PROBLEM TO WORK ON —
With the line that contains "max checked =>" as the final line, return every line from the start of the data below exactly.

GIVEN INFORMATION section start

Definition srpc_cs_async_get_channel_basic_cfg (m : bool) (ChannelID : Z) (s : Tsrpc)
    : option (Z * Tsrpc * list srpc_event) :=
  let t := TCS_ChannelBasicCfgRequest in
  x ← assign ["ChannelID"] t 0 ChannelID (replicate (Z.to_nat (sizeof t)) 0%Z);
  srpc_send m get_channel_basic_cfg (Some x) s.

Close Scope string_scope.

(** ** The layout of what is sent *)

(** A sum of counters that the conditions leave: its upper bound. *)
Fixpoint above_limit (c : list string) (gs : list condition) : option Z :=
  match gs with
  | [] => None
  | Above p l :: gs => if bool_decide (p = c) then Some l else above_limit c gs
  | _ :: gs => above_limit c gs
  end.

Definition not_negative (c : list string) (t : ctype) (gs : list condition) : bool :=
  match place c t with Some (_, CInt _ false) => true | _ => false end
  || existsb (λ g, match g with Below p l => bool_decide (p = c) && (0 <=? l) | _ => false end) gs.

Fixpoint limit_sum (counts : list (list string)) (t : ctype) (gs : list condition) : option Z :=
  match counts with
  | [] => Some 0
  | c :: counts =>
      l ← above_limit c gs;
      if not_negative c t gs then rest ← limit_sum counts t gs; Some (l + rest) else None
  end.

(** The members are integers of the structure; a size without the check has
    counters bounded by the conditions. *)
Definition sender_ok (f : sender) : bool :=
  match f with
  | NoArg _ => true
  | Struct _ _ gs t item counts max checked =>
      (0 <=? sizeof t - sizeof item * max) && (1 <=? sizeof item) && (0 <=? max)
      && (sizeof t <? 2 ^ 24)
      && forallb (λ g, int_below (condition_path g) t (sizeof t)) gs
      && forallb (λ c, int_below c t (sizeof t)) counts
      && (checked || match limit_sum counts t gs with Some l => l <=? max | None => false end)
  end.

Lemma senders_ok : forallb sender_ok senders = true.
Proof. vm_compute. reflexivity. Qed.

GIVEN INFORMATION section end

TASK SOLUTION —
Definition srpc_cs_async_get_channel_basic_cfg (m : bool) (ChannelID : Z) (s : Tsrpc)
    : option (Z * Tsrpc * list srpc_event) :=
  let t := TCS_ChannelBasicCfgRequest in
  x ← assign ["ChannelID"] t 0 ChannelID (replicate (Z.to_nat (sizeof t)) 0%Z);
  srpc_send m get_channel_basic_cfg (Some x) s.

Close Scope string_scope.

(** ** The layout of what is sent *)

(** A sum of counters that the conditions leave: its upper bound. *)
Fixpoint above_limit (c : list string) (gs : list condition) : option Z :=
  match gs with
  | [] => None
  | Above p l :: gs => if bool_decide (p = c) then Some l else above_limit c gs
  | _ :: gs => above_limit c gs
  end.

Definition not_negative (c : list string) (t : ctype) (gs : list condition) : bool :=
  match place c t with Some (_, CInt _ false) => true | _ => false end
  || existsb (λ g, match g with Below p l => bool_decide (p = c) && (0 <=? l) | _ => false end) gs.

Fixpoint limit_sum (counts : list (list string)) (t : ctype) (gs : list condition) : option Z :=
  match counts with
  | [] => Some 0
  | c :: counts =>
      l ← above_limit c gs;
      if not_negative c t gs then rest ← limit_sum counts t gs; Some (l + rest) else None
  end.

(** The members are integers of the structure; a size without the check has
    counters bounded by the conditions. *)
Definition sender_ok (f : sender) : bool :=
  match f with
  | NoArg _ => true
  | Struct _ _ gs t item counts max checked =>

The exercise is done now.